Reach must be recalculated at the platform level, not aggregated across rows.
4. Users
If you want to calculate the number of unique users who visited your site/app.
Looker Studio:
- Same issue as with reach: summing all users across dimensions (days, campaigns, devices) leads to inflated totals.
- The correct aggregation is “Users” from GA4 as provided (deduplicated by GA4).
Google Sheets:
- If you export daily users from your data source like GA4, =SUM(users_column) will overcount, because the same users could visit your site on several days.
- The correct weekly number must come from GA4’s built-in “Users” metric.
Like reach, users are unique counts and can’t be added up across rows.
5. Cost per conversion (CPC)
Formula: Cost / Conversions
Looker Studio (custom field):
Cost per Conversion = SUM(Cost) / SUM(Conversions)Google Sheets:
=SUM(D2:D4)/SUM(C2:C4) // D=Cost, C=ConversionsCPC should be determined from the totals after aggregation, not from per-campaign averages, as it is a non-aggregatable metric.
6. Return on ad spend (ROAS)
Formula: Revenue / Cost
Looker Studio (custom field):
ROAS = SUM(Revenue) / SUM(Cost)Google Sheets:
=SUM(E2:E4)/SUM(D2:D4) // E=Revenue, D=CostROAS is a non-aggregatable metric.

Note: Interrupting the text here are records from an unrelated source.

(** What the callers and the table of loads in flight say of each other. *)
Record Flights (s : Shared) : Prop := {
  fl_producer i name version call st : caller_at i s = Producing name version call st → sh_inflight s !! ModelKey name version = Some call;
  fl_produced key call : sh_inflight s !! key = Some call → ∃ i name version st, caller_at i s = Producing name version call st ∧ ModelKey name version = key;
  fl_unique i j name version call st name' version' st' : caller_at i s = Producing name version call st → caller_at j s = Producing name' version' call st' → i = j;
  fl_waiting i name version call : caller_at i s = Waiting name version call → is_Some (sh_finished s !! call) ∨ sh_inflight s !! ModelKey name version = Some call;
  fl_size i name version call st : caller_at i s = Producing name version call st → match st with LCopy _ n | LRead n | LManifest n | LInsert n _ => 0 <= n | _ => True end
}.
(** A caller that neither was nor becomes a producer. *)
Lemma flights_moved i pc c f s : Flights s → match caller_at i s with Producing _ _ _ _ => False | _ => True end →
  match pc with Producing _ _ _ _ => False | Waiting name version call => sh_inflight s !! ModelKey name version = Some call | _ => True end → Flights (moved i pc c f s).
Proof.
  intros [] Hold Hnew. split; unfold moved; cbn [sh_inflight sh_finished].
  - intros j n v k st. rewrite caller_insert. destruct (decide (i = j)); [intros ->; done|eauto].
  - intros key k Hk. destruct (fl_produced0 key k Hk) as (j & n & v & st & Hj & Hkey). exists j, n, v, st. rewrite caller_insert. destruct (decide (i = j)) as [->|]; [by rewrite Hj in Hold|done].
  - intros j j' n v k st n' v' st'. rewrite !caller_insert. destruct (decide (i = j)), (decide (i = j')); try (intros ->; done); try (intros _ ->; done). eauto.
  - intros j n v k. rewrite caller_insert. destruct (decide (i = j)); [intros ->; by right|eauto].
  - intros j n v k st. rewrite caller_insert. destruct (decide (i = j)); [intros ->; done|apply fl_size0].
Qed.
(** A producer goes on. *)
Lemma flights_produce i name version call st st' c f s : Flights s → caller_at i s = Producing name version call st →
  match st' with LCopy _ n | LRead n | LManifest n | LInsert n _ => 0 <= n | _ => True end → Flights (moved i (Producing name version call st') c f s).
Proof.
  intros [] Hi Hsz. split; unfold moved; cbn [sh_inflight sh_finished].
  - intros j n v k st1. rewrite caller_insert. destruct (decide (i = j)); [intros [= <- <- <- <-]; eauto|eauto].
  - intros key k Hk. destruct (fl_produced0 key k Hk) as (j & n & v & st1 & Hj & Hkey). destruct (decide (i = j)) as [<-|Hne].
    + exists i, name, version, st'. rewrite caller_insert, decide_True by done. rewrite Hi in Hj. by injection Hj as <- <- <- _.
    + exists j, n, v, st1. by rewrite caller_insert, decide_False by done.
  - intros j j' n v k st1 n' v' st1'. rewrite !caller_insert. destruct (decide (i = j)) as [<-|], (decide (i = j')) as [<-|]; [done| | |eauto].
    + intros [= <- <- <- <-] Hj'. by eapply fl_unique0.
    + intros Hj [= <- <- <- <-]. by eapply fl_unique0.
  - intros j n v k. rewrite caller_insert. destruct (decide (i = j)); [done|eauto].
  - intros j n v k st1. rewrite caller_insert. destruct (decide (i = j)); [intros [= <- <- <- <-]; done|apply fl_size0].
Qed.
Lemma flights_join i name version s : Flights s → caller_at i s = Joining name version → Flights (loadCallForKey i name version s).
Proof.
  intros HF Hi. unfold loadCallForKey. destruct (sh_inflight s !! ModelKey name version) as [call|] eqn:Hc.
  - apply flights_moved; [done|by rewrite Hi|done].
  - set (call := fresh _). assert (call ∉ (map_img (sh_inflight s) ∪ dom (sh_finished s) : gset positive)) as Hfresh by apply is_fresh.
    assert (∀ key, sh_inflight s !! key ≠ Some call) as Hnew by (intros key Hk; apply Hfresh, elem_of_union; left; by eapply elem_of_map_img_2).
    pose proof HF as []. split; cbn [sh_inflight sh_finished].
    + intros j n v k st. rewrite caller_insert. destruct (decide (i = j)); [intros [= <- <- <- <-]; apply lookup_insert_eq|]. intros Hj. pose proof (fl_producer0 _ _ _ _ _ Hj) as Hk.
      rewrite lookup_insert_ne; [done|]. intros Heq. congruence.
    + intros key k Hk. apply lookup_insert_Some in Hk as [[<- <-]|[Hne Hk]].
      * exists i, name, version, LSource. by rewrite caller_insert, decide_True by done.
      * destruct (fl_produced0 key k Hk) as (j & n & v & st & Hj & Hkey). exists j, n, v, st. rewrite caller_insert, decide_False by (intros <-; congruence). done.
    + intros j j' n v k st n' v' st'. rewrite !caller_insert. destruct (decide (i = j)) as [<-|], (decide (i = j')) as [<-|]; [done| | |eauto].
      * intros [= <- <- <- <-] Hj'. by apply fl_producer0, Hnew in Hj'.
      * intros Hj [= <- <- <- <-]. by apply fl_producer0, Hnew in Hj.
    + intros j n v k. rewrite caller_insert. destruct (decide (i = j)); [done|]. intros Hj. destruct (fl_waiting0 _ _ _ _ Hj) as [|Hk]; [by left|right]. rewrite lookup_insert_ne; [done|congruence].
    + intros j n v k st. rewrite caller_insert. destruct (decide (i = j)); [by intros [= <- <- <- <-]|apply fl_size0].
Qed.
Lemma flights_finish i name version call b s : Flights s → caller_at i s = Producing name version call (LFinish b) → Flights (finishLoadCall i name version call b s).
Proof.
  intros HF Hi. pose proof HF as []. unfold finishLoadCall. rewrite bool_decide_eq_true_2 by eauto.
  assert (∀ j n v k st, i ≠ j → caller_at j s = Producing n v k st → ModelKey n v ≠ ModelKey name version) as Hother.
  { intros j n v k st Hne Hj Hk. apply Hne. pose proof (fl_producer0 _ _ _ _ _ Hi) as H1. pose proof (fl_producer0 _ _ _ _ _ Hj) as H2. rewrite Hk, H1 in H2. injection H2 as <-. by eapply fl_unique0. }
  split; cbn [sh_inflight sh_finished].
  - intros j n v k st. rewrite caller_insert. destruct (decide (i = j)); [done|]. intros Hj. rewrite lookup_delete_ne by (by eapply not_eq_sym, Hother). eauto.
  - intros key k [Hne Hk]%lookup_delete_Some. destruct (fl_produced0 key k Hk) as (j & n & v & st & Hj & Hkey). exists j, n, v, st. rewrite caller_insert, decide_False; [done|].
    intros <-. rewrite Hi in Hj. injection Hj as <- <- _ _. congruence.
  - intros j j' n v k st n' v' st'. rewrite !caller_insert. destruct (decide (i = j)), (decide (i = j')); try done. eauto.
  - intros j n v k. rewrite caller_insert. destruct (decide (i = j)); [done|]. intros Hj. destruct (fl_waiting0 _ _ _ _ Hj) as [Hf|Hk].
    + left. destruct (decide (k = call)) as [->|]; [rewrite lookup_insert_eq; by eexists|by rewrite lookup_insert_ne].
    + destruct (decide (ModelKey n v = ModelKey name version)) as [He|Hne]; [|right; by rewrite lookup_delete_ne by done].
      left. rewrite He, (fl_producer0 _ _ _ _ _ Hi) in Hk. injection Hk as <-. rewrite lookup_insert_eq. by eexists.
  - intros j n v k st. rewrite caller_insert. destruct (decide (i = j)); [done|apply fl_size0].
Qed.
Lemma source_size name version f source size : find_source cfg name version f = Ok (source, size) → 0 <= size.
Proof.
  unfold find_source. destruct (sourcePath _ _ _ _) as [p|]; cbn; [|done]. destruct (stat_file p f) as [n|] eqn:Hs; [|done]. destruct (_ && _); [done|]. intros [= <- <-]. by eapply stat_nonneg.
Qed.
Definition kept (s : Shared) : Prop := well_formed (sh_cache s) ∧ Flights s.
Lemma kept_step s s' : kept s → cache_step cfg s s' → kept s'.
Proof.
  intros [Hwf HF] Hstep. destruct Hstep as [i s s' Hs|s name version|s f].
  2: { split; [apply wf_models; [done|set_solver]|]. destruct HF. by split. }
  2: { split; [done|]. destruct HF. by split. }
  destruct Hs as [s name version h Hi|s name version h at_ c e Hi Ht|s name version h at_ c Hi Ht|s name version h at_ seen e Hi Hd|s name version h Hi|s name version Hi|s name version call b Hi Hb|
    s name version call Hi|s name version call source size Hi Hf|s name version call source size f Hi Hf|s name version call size Hi|s name version call size at_ Hi|
    s name version call size at_ refused c f r Hi Hins|s name version call st Hi Hst|s name version call b Hi].
  - split; [done|]. apply flights_moved; [done|by rewrite Hi|done].
  - pose proof (wf_touch name version at_ _ (sh_files s) Hwf) as Hw. rewrite Ht in Hw. split; [done|]. apply flights_moved; [done|by rewrite Hi|done].
  - pose proof (wf_touch name version at_ _ (sh_files s) Hwf) as Hw. rewrite Ht in Hw. split; [done|]. apply flights_moved; [done|by rewrite Hi|done].
  - split; [apply wf_put; [done|by eapply discovered_size]|]. apply flights_moved; [done|by rewrite Hi|done].
  - split; [done|]. apply flights_moved; [done|by rewrite Hi|by destruct h].
  - split; [|by apply flights_join]. unfold loadCallForKey. by destruct (sh_inflight s !! _).
  - split; [done|]. apply flights_moved; [done|by rewrite Hi|by destruct b].
  - split; [done|]. apply flights_moved; [done|by rewrite Hi|done].
  - split; [done|]. eapply flights_produce; [done|done|]. by eapply source_size.
  - split; [done|]. eapply flights_produce; [done|done|]. by apply (fl_size _ HF _ _ _ _ _ Hi).
  - split; [done|]. eapply flights_produce; [done|done|]. by apply (fl_size _ HF _ _ _ _ _ Hi).
  - split; [done|]. eapply flights_produce; [done|done|]. by apply (fl_size _ HF _ _ _ _ _ Hi).
  - split; [|by eapply flights_produce]. eapply wf_insert; [exact Hwf|by apply (fl_size _ HF _ _ _ _ _ Hi)|exact Hins].
  - split; [done|]. by eapply flights_produce.
  - split; [|by apply flights_finish]. unfold finishLoadCall. by destruct (bool_decide _).
Qed.
Definition cache_reachable (s : Shared) : Prop := ∃ mtime models f, star (cache_step cfg) (cache_start cfg mtime models f) s.
Lemma kept_reachable s : cache_reachable s → kept s.
Proof.
  intros (mtime & models & f & Hs). eapply (star_invariant _ kept); [intros a b; apply kept_step| |exact Hs].
  split; [apply wf_new|]. unfold cache_start. split; cbn; unfold caller_at; cbn; intros *; rewrite ?lookup_empty; done.
Qed.
(** C22: in every interleaving of callers, with files coming and going, the cache is well
    formed: each element has its own pointer, the index maps exactly the keys in the list to
    their elements, every cached model is advertised as warm, and the bytes used are the sum
    of the entries' sizes. *)
Theorem cache_stays_well_formed s : cache_reachable s → well_formed (sh_cache s).
Proof. by intros [Hwf _]%kept_reachable. Qed.
(** C24: a model is loaded by one caller at a time, and a caller waiting for another's load
    waits for one that has finished or whose producer is still at work. *)
Theorem one_load_per_model s : cache_reachable s →
  (∀ i j name version name' version' call call' st st', caller_at i s = Producing name version call st → caller_at j s = Producing name' version' call' st' →
     ModelKey name version = ModelKey name' version' → i = j) ∧
  (∀ i name version call, caller_at i s = Waiting name version call →
     is_Some (sh_finished s !! call) ∨ ∃ j name' version' st, caller_at j s = Producing name' version' call st ∧ ModelKey name' version' = ModelKey name version).
Proof.
  intros [_ HF]%kept_reachable. split.
  - intros i j name version name' version' call call' st st' Hi Hj Hk. pose proof (fl_producer _ HF _ _ _ _ _ Hi) as H1. pose proof (fl_producer _ HF _ _ _ _ _ Hj) as H2.
    rewrite Hk, H2 in H1. injection H1 as <-. by eapply (fl_unique _ HF).
  - intros i name version call Hi. destruct (fl_waiting _ HF _ _ _ _ Hi) as [|Hk]; [by left|right]. destruct (fl_produced _ HF _ _ Hk) as (j & n & v & st & Hj & Hkey). by exists j, n, v, st.
Qed.
End Spec.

Simply averaging it gives you wrong numbers, so always get it from the totals instead.
7. Customer acquisition cost (CAC)
Formula: Cost / New Customers
Looker Studio (custom field):
CAC = SUM(Cost) / SUM(New Customers)Google Sheets:
=SUM(D2:D4)/SUM(F2:F4) // D=Cost, F=New Customers
Simple averaging of per-campaign CAC will lead to wrong reporting. Apply the proper formula instead.
Conclusion
Always be aware of the type of metric you’re working with. Some metrics, like Clicks and Conversions, can be summed, while others, such as ROAS, Reach, or Users, require a more careful approach.

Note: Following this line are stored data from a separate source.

(** A map from identifiers holds what [W] gives for the streams in [done]. *)
Section Domains.
Context {A : Type} (stream_of : string → string) `{!Inj (=) (=) stream_of} (W : string → option A).
Definition domain_is (done : list string) (m : gmap string A) : Prop :=
  ∀ id, m !! id = if decide (stream_of id ∈ done) then W (stream_of id) else None.
Lemma domain_none : domain_is [] ∅.
Proof. intros id. rewrite decide_False by apply not_elem_of_nil. apply lookup_empty. Qed.
Lemma domain_put done m id w : domain_is done m → W (stream_of id) = Some w → domain_is (stream_of id :: done) (<[id := w]> m).
Proof.
  intros Hm Hw id'. destruct (decide (id' = id)) as [->|Hne].
  - rewrite lookup_insert_eq, decide_True by (by left). done.
  - rewrite lookup_insert_ne, Hm by done. apply decide_ext. rewrite elem_of_cons. split; [by right|]. intros [Heq%(inj stream_of)|?]; done.
Qed.
Lemma domain_skip done m st : domain_is done m → W st = None → domain_is (st :: done) m.
Proof.
  intros Hm Hw id. rewrite Hm. destruct (decide (stream_of id = st)) as [He|Hne].
  - rewrite He, Hw. by repeat case_decide.
  - apply decide_ext. rewrite elem_of_cons. split; [by right|]. by intros [?|?].
Qed.
End Domains.

Section Check.
Context `{Env, MsgpackLib} `{!TaskCodecLib, FingerprintLib, RegistryJSON, ActorJSON, ArgsLib, ControlJSON, DefinitionJSON, WorkflowEventJSON, SystemJSON} `{!StateJSON, !CheckpointJSON}.

(** ** Tasks *)

Definition kept (rs : taskReplayState) : Prop := rs_ok rs = true ∧ is_Some (rs_spec rs).
#[export] Instance kept_dec rs : Decision (kept rs).
Proof. apply and_dec; apply _. Defined.

(** [G]: the state that is restored for a stream. *)
Record replays (G : string → option taskReplayState) : Prop := {
  gr_kept : ∀ st rs, G st = Some rs → kept rs ∧ st = taskStream (tk_TaskID (rs_task rs));
  gr_keys : ∀ st st' rs rs', G st = Some rs → G st' = Some rs' → tk_IdempotencyKey (rs_task rs) = tk_IdempotencyKey (rs_task rs') →
    tk_IdempotencyKey (rs_task rs) ≠ EmptyString → st = st'
}.
(** The tasks of the streams in [done] are restored, and no others. *)
Record tasks_are (G : string → option taskReplayState) (done : list string) (s : Service) : Prop := {
  ta_only : ∀ id t, ms_tasks (sv_meta s) !! id = Some t → taskStream id ∈ done ∧
    ∃ rs ts, G (taskStream id) = Some rs ∧ t = set_created (finalTask rs) (tk_IdempotencyKey (rs_task rs)) ts;
  ta_all : ∀ id rs, taskStream id ∈ done → G (taskStream id) = Some rs → is_Some (ms_tasks (sv_meta s) !! id);
  ta_keys : ∀ key id, ms_taskByIdemKey (sv_meta s) !! key = Some id →
    ∃ rs, taskStream id ∈ done ∧ G (taskStream id) = Some rs ∧ tk_IdempotencyKey (rs_task rs) = key
}.

Lemma final_fields rs : tk_TaskID (finalTask rs) = tk_TaskID (rs_task rs) ∧ tk_IdempotencyKey (finalTask rs) = tk_IdempotencyKey (rs_task rs).
Proof. unfold finalTask. by case_match. Qed.
Lemma post_restore_queue t id Q s :
  (∀ s', only PTasks s s' → sv_meta s' = sv_meta s → Q (Ok ()) s') → post False (restore_queue t id) Q s.
Proof.
  intros HQ. unfold restore_queue, useSchedulerV2. rewrite post_bind, post_gets. cbn [then_].
  destruct (cf_schedulerV2 _); [rewrite post_schedule; by apply HQ|]. rewrite post_modify. apply HQ; by case_decide.
Qed.

Lemma tasks_skip G done st s : tasks_are G done s → G st = None → tasks_are G (st :: done) s.
Proof.
  intros [Ho Ha Hk] Hg. split.
  - intros id t Ht. destruct (Ho id t Ht) as [? ?]. split; [by right|done].
  - intros id rs [->|Hin]%elem_of_cons Hrs; [congruence|by eapply Ha].
  - intros key id Hid. destruct (Hk key id Hid) as (rs & ? & ?). exists rs. split; [by right|done].
Qed.
Lemma restore_kept G done st rs s :
  replays G → tasks_are G done s → st ∉ done → G st = Some rs →
  post False (restoreTaskReplayState rs) (λ r s', r = Ok () ∧ tasks_are G (st :: done) s' ∧ only PTasks s s') s.
Proof.
  intros [Hkept Hkeys] [Ho Ha Hk] Hn Hg. destruct (Hkept st rs Hg) as [[Hok [spec Hspec]] Hst]. destruct (final_fields rs) as [Hid Hkey].
  unfold restoreTaskReplayState. rewrite Hok, Hspec, post_bind. unfold now, ticked, post at 1. cbn [then_].
  rewrite post_bind, post_on. cbn [then_ set_tick sv_meta sv_tick]. unfold CreateTask. rewrite Hid, Hkey.
  assert ((if str_empty (tk_IdempotencyKey (rs_task rs)) then None else ms_taskByIdemKey (sv_meta s) !! tk_IdempotencyKey (rs_task rs)) = None) as ->.
  { destruct (str_empty _) eqn:He; [done|]. apply str_empty_false in He. destruct (ms_taskByIdemKey _ !! _) as [id|] eqn:Hi; [|done].
    destruct (Hk _ _ Hi) as (rs' & Hin & Hg' & Hke). destruct Hn. by rewrite (Hkeys _ _ _ _ Hg Hg' (eq_sym Hke) He). }
  cbn [fst snd]. set (t := set_created _ _ _). assert (tk_TaskID t = tk_TaskID (rs_task rs)) as Ht by exact Hid.
  assert (t = set_created (finalTask rs) (tk_IdempotencyKey (rs_task rs)) (env_nanos (sv_tick s) / 1000000)) as Htd by done. clearbody t.
  rewrite post_bind, post_modify. cbn [then_].
  match goal with |- post _ _ _ ?x => set (s1 := x) end.
  assert (tasks_are G (st :: done) s1 ∧ only PTasks s s1) as [Hta Hon].
  { split; [|by split]. split; cbn.
    - intros id t'. destruct (decide (id = tk_TaskID t)) as [->|Hne].
      + rewrite lookup_insert_eq. intros [= <-]. rewrite Ht, <- Hst. split; [by left|]. subst t. by eexists rs, _.
      + rewrite lookup_insert_ne by done. intros Hl. destruct (Ho _ _ Hl). split; [by right|done].
    - intros id rs' Hin Hg'. destruct (decide (id = tk_TaskID t)) as [->|Hne]; [by rewrite lookup_insert_eq|].
      rewrite lookup_insert_ne by done. apply elem_of_cons in Hin as [Hin|Hin]; [|by eapply Ha]. destruct Hne. rewrite Ht.
      apply taskStream_inj. by rewrite Hin, <- Hst.
    - intros key id Hl. destruct (str_empty _).
      + destruct (Hk _ _ Hl) as (rs' & ? & ?). exists rs'. split; [by right|done].
      + destruct (decide (key = tk_IdempotencyKey (rs_task rs))) as [->|Hne].
        * rewrite lookup_insert_eq in Hl. injection Hl as <-. exists rs. rewrite Ht, <- Hst. split; [by left|done].
        * rewrite lookup_insert_ne in Hl by done. destruct (Hk _ _ Hl) as (rs' & ? & ?). exists rs'. split; [by right|done]. }
  destruct (_ || _); [|by split_and!]. apply post_restore_queue. intros s2 Hon2 Hm2. split; [done|]. split; [|by etrans].
  destruct Hta as [Ho' Ha' Hk']. by split; rewrite Hm2.
Qed.
Lemma restore_unkept rs s : ¬ kept rs → restoreTaskReplayState rs s = Some (s, Ok ()).
Proof.
  unfold kept, restoreTaskReplayState. intros Hk. destruct (rs_ok rs); [|done]. destruct (rs_spec rs); [|done]. by destruct Hk.
Qed.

Never average ratios; doing so almost always leads to incorrect numbers and messy reports. Instead, start from the raw totals and calculate your metrics from there.

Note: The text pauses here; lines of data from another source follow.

(* ===== verification/_CoqProject ===== *)
-Q . S2P
Prelude.v
Bitops.v
IntegerPack.v
Bitset.v
Float64.v
FloatArith.v
FlexType.v
FlexRef.v
FlexOps.v
FlexOpsSpec.v
TypeEncoding.v
TypeEncodingSpec.v
StringEscape.v
CsvTokenizer.v
CsvWriter.v
CsvRoundTrip.v
QueryPlan.v
QueryPlanSpec.v
QueryGraph.v
QueryGraphSpec.v
QueryGraphInv.v
QueryRewrite.v
QueryView.v
QueryRewriteSpec.v
QueryUnionSpec.v
QueryFilterSpec.v
QueryEngine.v
QueryEngineSpec.v
QuerySegment.v
QuerySegmentSpec.v
QueryExecute.v
QueryExecuteSpec.v
QueryCorrectness.v
SFrame.v
GroupAggregate.v
GroupBy.v
GroupBySpec.v
GroupBySegment.v
GroupKeySpec.v
GroupAggregateSpec.v
SFrameSpec.v
DataframeSpec.v
SFrameCorrectness.v
Join.v
JoinTableSpec.v
JoinMergeSpec.v
JoinLoopSpec.v
JoinAlgebraSpec.v
JoinGraceSpec.v
JoinColumnSpec.v
JoinSpec.v
GroupFrame.v
GroupCorrectness.v
JoinCorrectness.v
SArrayWriter.v
BlockManager.v
SArrayReader.v
SArrayWriterSpec.v
BlockManagerSpec.v
SArrayReaderSpec.v
SArrayOpenSpec.v
SArrayStoreSpec.v
SArrayCorrectness.v
SortMerge.v
Sort.v
SortOrderSpec.v
SortScatterSpec.v
SortMergeSpec.v
SortSpec.v
SortCorrectness.v
Rolling.v
RollingSpec.v
RollingCorrectness.v
Hash.v
SpaceSaving.v
SpaceSavingSpec.v
Sketches.v
SketchesSpec.v
SketchCorrectness.v
Correctness.v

Whether you’re reporting in Looker Studio, Sheets, or any other dashboard, base your calculations on raw data. It may take a bit more effort upfront, but your reports will be accurate, consistent, and free from unexpected discrepancies.
Windsor.ai can provide raw counts when needed (for non-aggregatable metrics) or already aggregated values for metrics like clicks, impressions, or spend. So the metric you pull is already accurate and avoids double-counting or wrong averages.
For many platforms, you can pull metrics already calculated at the correct level, e.g., weekly users, campaign-level reach, or CPC. This means you don’t have to manually sum or recalculate anything in your destination tool.
If a metric is platform-specific and can’t be directly retrieved (like some custom calculated ratios), Windsor still gives you the underlying totals so you can calculate it reliably. But in many standard cases, it already delivers the final, correct metric ready to use in reports.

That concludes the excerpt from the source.